Your answer is the lines below, exactly, from the one that contains "let '(sorted', c')" through the one that contains "sort_by_distance_from promoted [] v c.", both included.

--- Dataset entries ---

======

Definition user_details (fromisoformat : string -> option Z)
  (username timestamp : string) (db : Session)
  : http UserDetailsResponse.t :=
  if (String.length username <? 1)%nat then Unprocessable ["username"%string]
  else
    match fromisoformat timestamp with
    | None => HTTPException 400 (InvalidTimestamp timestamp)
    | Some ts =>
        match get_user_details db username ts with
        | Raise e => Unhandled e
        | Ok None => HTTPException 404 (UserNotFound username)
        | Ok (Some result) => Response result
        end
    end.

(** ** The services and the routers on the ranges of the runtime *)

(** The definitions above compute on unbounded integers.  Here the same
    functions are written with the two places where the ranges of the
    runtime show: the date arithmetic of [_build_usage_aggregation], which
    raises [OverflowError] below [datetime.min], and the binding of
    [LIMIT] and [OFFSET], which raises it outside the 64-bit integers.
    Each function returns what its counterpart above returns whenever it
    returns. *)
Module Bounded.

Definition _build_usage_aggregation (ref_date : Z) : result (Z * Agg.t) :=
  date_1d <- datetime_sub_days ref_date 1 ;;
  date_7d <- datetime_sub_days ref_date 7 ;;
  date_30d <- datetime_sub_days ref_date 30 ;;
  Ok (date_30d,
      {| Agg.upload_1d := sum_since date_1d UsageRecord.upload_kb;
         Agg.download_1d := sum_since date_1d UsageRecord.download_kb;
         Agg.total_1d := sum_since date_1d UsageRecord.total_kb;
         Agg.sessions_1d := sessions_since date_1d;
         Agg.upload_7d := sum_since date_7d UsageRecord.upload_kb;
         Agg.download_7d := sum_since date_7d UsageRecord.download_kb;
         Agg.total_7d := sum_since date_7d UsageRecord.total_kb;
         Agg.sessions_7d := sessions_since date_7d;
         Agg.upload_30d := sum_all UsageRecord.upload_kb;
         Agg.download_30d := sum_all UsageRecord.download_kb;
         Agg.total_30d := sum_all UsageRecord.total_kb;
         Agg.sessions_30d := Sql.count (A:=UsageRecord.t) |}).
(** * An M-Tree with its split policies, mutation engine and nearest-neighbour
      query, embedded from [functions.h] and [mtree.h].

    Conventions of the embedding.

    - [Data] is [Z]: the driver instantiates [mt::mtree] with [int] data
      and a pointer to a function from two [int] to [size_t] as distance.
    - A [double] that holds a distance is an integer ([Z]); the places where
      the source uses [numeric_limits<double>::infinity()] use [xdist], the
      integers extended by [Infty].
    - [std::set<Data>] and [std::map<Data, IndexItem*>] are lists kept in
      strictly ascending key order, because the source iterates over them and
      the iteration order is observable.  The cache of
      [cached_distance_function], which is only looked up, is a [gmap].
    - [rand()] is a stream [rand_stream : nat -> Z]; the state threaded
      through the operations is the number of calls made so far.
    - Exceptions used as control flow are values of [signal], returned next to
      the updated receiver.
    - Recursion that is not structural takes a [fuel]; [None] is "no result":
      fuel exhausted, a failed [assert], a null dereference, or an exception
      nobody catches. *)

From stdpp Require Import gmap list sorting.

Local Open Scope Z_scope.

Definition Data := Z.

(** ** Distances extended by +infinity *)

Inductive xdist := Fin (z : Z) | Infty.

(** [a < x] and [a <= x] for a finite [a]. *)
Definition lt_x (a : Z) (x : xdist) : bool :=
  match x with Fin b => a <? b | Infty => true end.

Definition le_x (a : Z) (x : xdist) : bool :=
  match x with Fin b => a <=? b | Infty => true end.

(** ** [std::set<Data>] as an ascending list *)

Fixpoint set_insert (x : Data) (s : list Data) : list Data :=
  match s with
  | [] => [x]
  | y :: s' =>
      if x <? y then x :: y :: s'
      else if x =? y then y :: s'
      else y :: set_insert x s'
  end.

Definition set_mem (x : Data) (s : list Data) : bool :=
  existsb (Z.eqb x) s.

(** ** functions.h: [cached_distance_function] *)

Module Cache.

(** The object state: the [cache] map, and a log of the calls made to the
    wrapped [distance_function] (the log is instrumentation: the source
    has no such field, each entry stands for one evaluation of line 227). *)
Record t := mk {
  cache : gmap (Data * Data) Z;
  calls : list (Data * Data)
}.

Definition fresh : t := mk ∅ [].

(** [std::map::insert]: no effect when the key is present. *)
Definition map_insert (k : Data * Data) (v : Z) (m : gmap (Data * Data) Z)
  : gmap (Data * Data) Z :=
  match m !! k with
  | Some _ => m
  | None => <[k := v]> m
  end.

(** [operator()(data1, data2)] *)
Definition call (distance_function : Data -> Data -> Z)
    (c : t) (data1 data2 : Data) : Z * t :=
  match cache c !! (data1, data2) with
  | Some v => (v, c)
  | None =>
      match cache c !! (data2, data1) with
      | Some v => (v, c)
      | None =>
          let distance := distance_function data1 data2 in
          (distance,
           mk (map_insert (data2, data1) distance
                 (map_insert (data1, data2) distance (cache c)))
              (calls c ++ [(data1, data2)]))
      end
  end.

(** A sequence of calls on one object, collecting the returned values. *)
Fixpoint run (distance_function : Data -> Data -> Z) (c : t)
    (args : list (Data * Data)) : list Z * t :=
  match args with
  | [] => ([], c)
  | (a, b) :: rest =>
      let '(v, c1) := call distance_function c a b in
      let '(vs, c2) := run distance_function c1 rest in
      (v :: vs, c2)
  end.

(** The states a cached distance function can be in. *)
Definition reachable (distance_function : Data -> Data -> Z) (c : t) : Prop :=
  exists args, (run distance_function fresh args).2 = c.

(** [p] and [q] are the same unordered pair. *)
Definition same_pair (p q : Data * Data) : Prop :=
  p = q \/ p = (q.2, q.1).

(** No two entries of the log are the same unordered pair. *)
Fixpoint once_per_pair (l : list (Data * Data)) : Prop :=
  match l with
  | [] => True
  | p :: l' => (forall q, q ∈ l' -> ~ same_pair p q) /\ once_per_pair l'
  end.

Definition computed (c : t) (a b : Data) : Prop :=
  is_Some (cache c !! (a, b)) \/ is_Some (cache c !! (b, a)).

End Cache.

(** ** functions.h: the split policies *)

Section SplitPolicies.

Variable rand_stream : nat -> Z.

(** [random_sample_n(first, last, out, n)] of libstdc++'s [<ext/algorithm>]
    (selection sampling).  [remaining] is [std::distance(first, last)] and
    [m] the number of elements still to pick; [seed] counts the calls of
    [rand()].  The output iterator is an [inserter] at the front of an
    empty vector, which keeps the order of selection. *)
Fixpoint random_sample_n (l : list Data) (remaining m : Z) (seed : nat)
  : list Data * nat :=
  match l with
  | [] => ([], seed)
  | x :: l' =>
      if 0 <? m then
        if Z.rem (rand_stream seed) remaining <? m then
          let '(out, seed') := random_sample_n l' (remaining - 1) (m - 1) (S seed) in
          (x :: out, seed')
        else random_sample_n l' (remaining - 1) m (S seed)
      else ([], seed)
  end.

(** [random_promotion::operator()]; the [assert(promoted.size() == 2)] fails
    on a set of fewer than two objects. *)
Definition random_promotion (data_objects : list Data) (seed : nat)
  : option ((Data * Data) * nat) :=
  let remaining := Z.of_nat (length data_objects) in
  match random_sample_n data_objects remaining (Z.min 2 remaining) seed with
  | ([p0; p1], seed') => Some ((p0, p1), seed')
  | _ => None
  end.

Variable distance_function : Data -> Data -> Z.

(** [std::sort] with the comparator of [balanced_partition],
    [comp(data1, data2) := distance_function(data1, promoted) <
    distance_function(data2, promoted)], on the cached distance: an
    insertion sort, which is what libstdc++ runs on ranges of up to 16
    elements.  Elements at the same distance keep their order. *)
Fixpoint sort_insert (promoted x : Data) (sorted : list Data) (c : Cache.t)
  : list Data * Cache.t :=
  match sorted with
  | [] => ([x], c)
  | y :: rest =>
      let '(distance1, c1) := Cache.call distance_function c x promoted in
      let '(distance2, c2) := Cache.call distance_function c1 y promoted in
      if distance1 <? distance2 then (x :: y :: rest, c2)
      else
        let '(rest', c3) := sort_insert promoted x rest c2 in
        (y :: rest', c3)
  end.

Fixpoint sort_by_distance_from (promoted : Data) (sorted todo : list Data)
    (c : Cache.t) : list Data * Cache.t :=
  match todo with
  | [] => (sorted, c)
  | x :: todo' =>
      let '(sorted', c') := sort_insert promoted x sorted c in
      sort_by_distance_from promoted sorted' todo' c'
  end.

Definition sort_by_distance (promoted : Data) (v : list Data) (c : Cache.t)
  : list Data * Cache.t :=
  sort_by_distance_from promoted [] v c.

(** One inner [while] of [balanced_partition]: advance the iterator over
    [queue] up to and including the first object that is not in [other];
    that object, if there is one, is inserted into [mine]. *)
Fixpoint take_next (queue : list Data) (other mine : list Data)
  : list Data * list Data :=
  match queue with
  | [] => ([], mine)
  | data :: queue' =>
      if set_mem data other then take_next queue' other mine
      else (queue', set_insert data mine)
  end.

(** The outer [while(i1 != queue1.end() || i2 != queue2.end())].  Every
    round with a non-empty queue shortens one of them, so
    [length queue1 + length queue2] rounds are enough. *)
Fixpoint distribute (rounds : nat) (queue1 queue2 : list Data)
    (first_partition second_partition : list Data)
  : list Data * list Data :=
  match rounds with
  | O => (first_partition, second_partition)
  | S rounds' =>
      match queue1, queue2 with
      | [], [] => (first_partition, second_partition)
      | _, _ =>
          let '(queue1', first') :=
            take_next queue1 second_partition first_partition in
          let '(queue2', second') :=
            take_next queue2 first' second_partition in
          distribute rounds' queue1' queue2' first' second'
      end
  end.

======

--- Answer space ---
      let '(sorted', c') := sort_insert promoted x sorted c in
      sort_by_distance_from promoted sorted' todo' c'
  end.

Definition sort_by_distance (promoted : Data) (v : list Data) (c : Cache.t)
  : list Data * Cache.t :=
  sort_by_distance_from promoted [] v c.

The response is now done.